The Pinch Year in Review: 2025
Win, lose or draw, The Pinch has seen it all in 2025. Here are our favourite pieces from another busy year of Blades and football coverage
David Taylor
Another year gone by; another year of joy and sadness, good and bad news, encouragement and uncertainty. Somewhat connected to the slings and arrows of life in 2025, it’s also been another 365 consecutive days of Sheffield United taking up at least some of our brainpower.
2025 marks the fourth year in which The Pinch has been publishing (and paying) independent Blades voices. What started out as DEM Blades fanzine has continued into the digital era as a love letter to a beautiful, beguiling, infuriating football club. We continue to be amazed at the enthusiasm and talent the fanbase is full of, with our stable of writers bigger than ever and the topics covered ranging from fun recollections to serious analysis.
The end of the year is a handy time to look at where we’ve been and where we’re going, both as a club and as The Pinch. I’ve picked a few articles from throughout 2025 that I think show The Pinch in its best light – a place for devotees to share, reflect, agree and disagree; a site for thoughtful, non-digital-digital publishing in a world getting faster by the second.
It’s interesting to note where we started and finished the year, with pieces on ownership and money in football. Like press releases and the plates of recruitment teams across the country, the world keeps spinning.
That’s the magic of following a football club. It doesn’t matter where in the league Sheffield United sit, or if we manage to sign the player everyone has been dreaming of since a rumour appeared out of nowhere (looking at you, Lukas Podolski). To borrow from Wolves, another club currently feeling the sharp end of footballing fortune: this is our love, and it knows no division.
To everyone who has read and listened along with us this year and before, we can’t thank you enough. With any luck, we’ll keep writing, analysing and podcasting long into the future. But for now, here’s the year that was, 2025 edition.
We all sneer at clubs who have bought the League. But we’re desperate for someone to buy it for us. We all pontificate about the Premier League becoming a closed shop. But, hell or high water, we want someone to buy us into it before they pull up the drawbridge.
WAHAW. We’re all hypocrites aren’t we?
The year started strongly, with a reflection on the necessary evil of owners in football. Phil Rose, otherwise known as Ball Sup and founding member of the Carrier Bag Firm, used The Pinch as a sounding board for his feelings about United’s then-freshly-installed new owners, COH Sports, and wider ownership in football.
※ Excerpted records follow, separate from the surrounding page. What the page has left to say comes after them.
Lemma cell_get_wp i s (Q : Z -> sys -> Prop) : Q (load 2 (smem s) (cell_addr i)) s -> wp (cell_get i) Q s.
Proof. intros H. apply wp_lift, wp_gets. by destruct s. Qed.

(** ** The cursor of the display controller

    A write to the command port selects a register; 0x0E and 0x0F are the high and the low byte
    of the position at which the cursor blinks. *)

Record crtc := mkCrtc { crt_index : Z; crt_high : Z; crt_low : Z }.

Definition crtc_step (e : access) (c : crtc) : crtc :=
  match e with
  | Out _ p v =>
      if p =? CURSOR_CMD then mkCrtc v (crt_high c) (crt_low c) else
      if p =? CURSOR_DATA then
        if crt_index c =? 0x0E then mkCrtc (crt_index c) v (crt_low c) else
        if crt_index c =? 0x0F then mkCrtc (crt_index c) (crt_high c) v else c
      else c
  | _ => c
  end.

Definition crtc_after (c : crtc) (t : list access) : crtc := foldr crtc_step c t.

(** The cursor blinks where the driver prints next, whatever the controller held at first. *)
Definition cursor_shown (s : sys) : Prop :=
  forall c0, let c := crtc_after c0 (trace s) in
    crt_high c * 256 + crt_low c = g_cursor_y (d_vga (s_dev s)) * 80 + g_cursor_x (d_vga (s_dev s)).

Lemma cursor_bytes p : 0 <= p < 2 ^ 16 -> u8 (u8 (Z.land (Z.shiftr (u16 p) 8) 0xFF)) * 256 + u8 (u8 (Z.land (u16 p) 0xFF)) = p.
Proof.
  intros Hp. rewrite (u16_id p) by done. change 0xFF with (Z.ones 8). rewrite !Z.land_ones, Z.shiftr_div_pow2 by lia.
  change (2 ^ 8) with 256. pose proof (Z.div_mod p 256 ltac:(lia)). pose proof (Z.mod_pos_bound p 256 ltac:(lia)).
  assert (0 <= p / 256 < 256) by (split; [apply Z.div_pos; lia|apply Z.div_lt_upper_bound; lia]). rewrite (Z.mod_small (p / 256)) by done. rewrite !(u8_id (p / 256)), !(u8_id (p mod 256)) by lia. lia.
Qed.

Lemma cursor_wp s (Q : unit -> sys -> Prop) : 0 <= g_cursor_y (d_vga (s_dev s)) * 80 + g_cursor_x (d_vga (s_dev s)) < 2 ^ 16 ->
  (forall s', s_k s' = s_k s -> d_vga (s_dev s') = d_vga (s_dev s) -> moved (fun _ => False) s s' -> cursor_shown s' -> Q tt s') -> wp vga_move_cursor Q s.
Proof.
  intros Hp HQ. unfold vga_move_cursor. apply wp_bind, wp_gets, wp_bind, wp_gets. cbv zeta.
  do 3 apply wp_bind, wp_modify. apply wp_modify. apply HQ; [done|done| |].
  - split; [exists (smem s); split; [by destruct s as [[]]|done]|].
    eexists [_; _; _; _]. split; [by destruct s as [k []]|]. repeat (constructor; [eexists _, _, _; split; [reflexivity|by (left + right)]|]). constructor.
  - intros c0. exact (cursor_bytes _ Hp).
Qed.

(** A loop over the rows [lo <= y < hi] and the columns, cell after cell. *)
Lemma wp_grid (J : Z -> sys -> Prop) lo hi (body : Z -> Z -> D unit) (Q : unit -> sys -> Prop) s : lo <= hi -> J 0 s ->
  (forall y x s, lo <= y < hi -> 0 <= x < 80 -> J ((y - lo) * 80 + x) s -> wp (body y x) (fun _ s' => J ((y - lo) * 80 + x + 1) s') s) ->
  (forall s, J ((hi - lo) * 80) s -> Q tt s) ->
  wp (for_range lo hi (fun y => for_range 0 80 (fun x => body y x))) Q s.
Proof.
  intros Hle H0 Hb HQ. apply (wp_for_range (fun y => J ((y - lo) * 80))); [done|by rewrite Z.sub_diag| |exact HQ].
  intros y s1 Hy H1. apply (wp_for_range (fun x => J ((y - lo) * 80 + x))); [lia|by rewrite Z.add_0_r| |].
  - intros x s2 Hx H2. rewrite Z.add_assoc. by apply Hb.
  - intros s2 H2. by replace ((y + 1 - lo) * 80) with ((y - lo) * 80 + 80) by lia.
Qed.

(** The state of the screen's memory during a loop over cells. *)
Definition at_cells (s : sys) (cells : list Z) (s' : sys) : Prop :=
  exists m, s' = with_mem m s /\ agree (fun x => ~ vram x) (smem s) m /\ holds m cells.

Lemma at_cells_put s cells i v s' (Q : unit -> sys -> Prop) : at_cells s cells s' -> 0 <= i < 2000 -> 0 <= v < 2 ^ 16 ->
  (forall s'', at_cells s (<[Z.to_nat i := v]> cells) s'' -> Q tt s'') -> wp (cell_put i v) Q s'.
Proof.
  intros (m & -> & Hag & Hh) Hi Hv HQ. apply cell_put_wp, HQ. exists (store 2 m (cell_addr i) v). split; [done|]. split; [|by apply holds_put].
  intros x Hx. rewrite mget_store_out; [by apply Hag|]. unfold vram, cell_addr, within in *. change (Z.of_nat 2) with 2. lia.
Qed.

Lemma at_cells_get s cells i s' (Q : Z -> sys -> Prop) : at_cells s cells s' -> 0 <= i < 2000 -> Q (nth (Z.to_nat i) cells 0) s' -> wp (cell_get i) Q s'.
Proof. intros (m & -> & _ & [_ Hh]) Hi HQ. apply cell_get_wp. cbn. by rewrite Hh. Qed.

Lemma at_cells_start s cells : holds (smem s) cells -> at_cells s cells s.
Proof. intros H. exists (smem s). split; [by destruct s as [[]]|done]. Qed.

Lemma at_cells_color s cells s' : at_cells s cells s' -> d_vga (s_dev s') = d_vga (s_dev s).
Proof. by intros (m & -> & _). Qed.

(** Moving the lines up, one cell at a time. *)
Lemma shift_insert (l : list Z) i : (i + 80 < length l)%nat ->
  <[i := nth (i + 80) l 0]> (take i (drop 80 l) ++ drop i l) = take (S i) (drop 80 l) ++ drop (S i) l.
Proof.
  intros Hi. destruct (lookup_lt_is_Some_2 l (i + 80) ltac:(lia)) as [v Hv]. rewrite nth_lookup, Hv. cbn [default].
  assert (Hlen : length (take i (drop 80 l)) = i) by (rewrite length_take, length_drop; lia).
  rewrite insert_app_r_alt by lia. rewrite Hlen, Nat.sub_diag.
  destruct (lookup_lt_is_Some_2 l i ltac:(lia)) as [w Hw]. rewrite (drop_S l w i) by done. cbn.
  rewrite (take_S_r _ _ v) by (rewrite lookup_drop; by rewrite Nat.add_comm). by rewrite <- app_assoc.
Qed.

(** Blanking the last line, one cell at a time. *)
Lemma fill_insert (l : list Z) v k : (1920 + k < length l)%nat -> length l = 2000%nat ->
  <[(1920 + k)%nat := v]> (take 1920 l ++ replicate k v ++ drop (1920 + k) l) = take 1920 l ++ replicate (S k) v ++ drop (1920 + S k) l.
Proof.
  intros Hk Hl. rewrite insert_app_r_alt by (rewrite length_take; lia). rewrite length_take, Hl, Nat.min_l by lia.
  replace (1920 + k - 1920)%nat with k by lia. f_equal. rewrite insert_app_r_alt by (rewrite length_replicate; lia). rewrite length_replicate, Nat.sub_diag.
  destruct (lookup_lt_is_Some_2 l (1920 + k) ltac:(lia)) as [w Hw]. rewrite (drop_S l w (1920 + k)) by done. cbn [list_insert insert].
  rewrite replicate_S_end, <- app_assoc. by replace (1920 + S k)%nat with (S (1920 + k)) by lia.
Qed.

Abbreviation color s := (g_vga_color (d_vga (s_dev s))).

Definition shows (s : sys) (sc : screen) : Prop :=
  holds (smem s) sc.1.1 /\ g_cursor_x (d_vga (s_dev s)) = sc.1.2 /\ g_cursor_y (d_vga (s_dev s)) = sc.2.

(** The screen is [sc] now and nothing else changed. *)
Definition redrawn (s : sys) (sc : screen) (s' : sys) : Prop := shows s' sc /\ moved vram s s' /\ color s' = color s.

Lemma at_cells_moved s cells s' : at_cells s cells s' -> moved vram s s'.
Proof. intros (m & -> & Hag & _). by apply moved_mem. Qed.

Lemma scroll_wp s cells x y (Q : unit -> sys -> Prop) : shows s (cells, x, y) ->
  (forall s', redrawn s (scrolled (color s) cells x y) s' -> Q tt s') -> wp vga_scroll Q s.
Proof.
  intros (Hh & Hx & Hy) HQ. cbn [fst snd] in *. unfold vga_scroll. apply wp_bind, wp_gets. rewrite Hy. unfold scrolled in HQ. change VGA_HEIGHT with 25. change VGA_WIDTH with 80.
  destruct (Z.ltb_spec y 25) as [Hlt|Hge]; [apply wp_ret, HQ; split; [by split|done]|]. pose proof Hh as [Hlen _].
  assert (Hd : length (drop 80 cells) = 1920%nat) by (rewrite length_drop; lia).
  apply wp_bind, (wp_grid (fun i => at_cells s (take (Z.to_nat i) (drop 80 cells) ++ drop (Z.to_nat i) cells))); [lia|by apply at_cells_start| |].
  - intros r c s1 Hr Hc H1. set (i := (r - 1) * 80 + c) in *. apply wp_bind, (at_cells_get s _ (r * 80 + c) s1 _ H1); [lia|].
    assert (E : nth (Z.to_nat (r * 80 + c)) (take (Z.to_nat i) (drop 80 cells) ++ drop (Z.to_nat i) cells) 0 = nth (Z.to_nat i + 80) cells 0).
    { rewrite !nth_lookup, lookup_app_r by (rewrite length_take; lia). rewrite length_take, Hd, Nat.min_l by lia. rewrite lookup_drop. f_equal. f_equal. lia. }
    rewrite E. fold i. apply (at_cells_put s _ _ _ s1 _ H1); [lia| |].
    { destruct Hh as [_ Hcells]. replace (Z.to_nat i + 80)%nat with (Z.to_nat (i + 80)) by lia. rewrite <- Hcells by lia. apply (load_bound 2). }
    intros s2 H2. rewrite shift_insert in H2 by lia. by replace (Z.to_nat (i + 1)) with (S (Z.to_nat i)) by lia.
  - intros s1 H1. change (Z.to_nat ((25 - 1) * 80)) with 1920%nat in H1. set (l := take 1920 (drop 80 cells) ++ drop 1920 cells) in *.
    assert (Hll : length l = 2000%nat) by (unfold l; rewrite length_app, length_take, !length_drop; lia).
    assert (Ht : take 1920 l = drop 80 cells).
    { unfold l. rewrite take_app_le by (rewrite length_take; lia). rewrite take_take. by rewrite take_ge by lia. }
    apply wp_bind, (wp_for_range (fun x => at_cells s (take 1920 l ++ replicate (Z.to_nat x) (blank (color s)) ++ drop (1920 + Z.to_nat x) l))); [lia| | |].
    + change (Z.to_nat 0) with 0%nat. rewrite Nat.add_0_r. change (replicate 0 (blank (color s))) with (@nil Z). rewrite app_nil_l, take_drop. exact H1.
    + intros c s2 Hc H2. apply wp_bind, wp_gets. rewrite (at_cells_color _ _ _ H2). replace ((25 - 1) * 80 + c) with (1920 + c) by lia.
      apply (at_cells_put s _ _ _ s2 _ H2); [lia|apply vga_entry_bound|]. intros s3 H3. replace (Z.to_nat (1920 + c)) with (1920 + Z.to_nat c)%nat in H3 by lia.
      rewrite fill_insert in H3 by lia. by replace (Z.to_nat (c + 1)) with (S (Z.to_nat c)) by lia.
    + intros s2 H2. change (Z.to_nat 80) with 80%nat in H2. rewrite Ht, (drop_ge l) in H2 by lia. rewrite app_nil_r in H2. apply wp_modify, HQ.
      pose proof (at_cells_color _ _ _ H2) as Ec. destruct H2 as (m & -> & Hag & Hm). split; [|split]; [|etrans; [by apply moved_mem|apply moved_vga]|done]. split; [exact Hm|by split].
Qed.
It’s a thought-provoking read on selling your soul, the future of the club and why “the Prince is the best owner Sheffield United have never had.” It all feels pretty prescient.
Memory is a hazy thing at the best of times, so it was a relief to see that everyone’s favourite “View From” collator, Andrew Hague (AKA Roy), has as many doubts as we do about the past. From a Barnsley goalie throwing his cap on the ball during a Marcelo one-on-one, to Alan Bastardo, Roy delves into the cerebral vaults to ask, Do I remember this right?!
The win was consequential - not just for bragging rights, not just for a title race that Blades would be leading were it not for a two-point deduction, but for Wilder’s own legacy. When Rob Staton shoved a microphone under the manager’s chin, what followed was a potted history of how Sheffield United have turned the tables on our neighbours. Beneath it all, however, was a robust defence of that legacy and, most relevantly, an open question about this season: why don’t Sheffield United get the credit we deserve? Why are we written off more easily than others?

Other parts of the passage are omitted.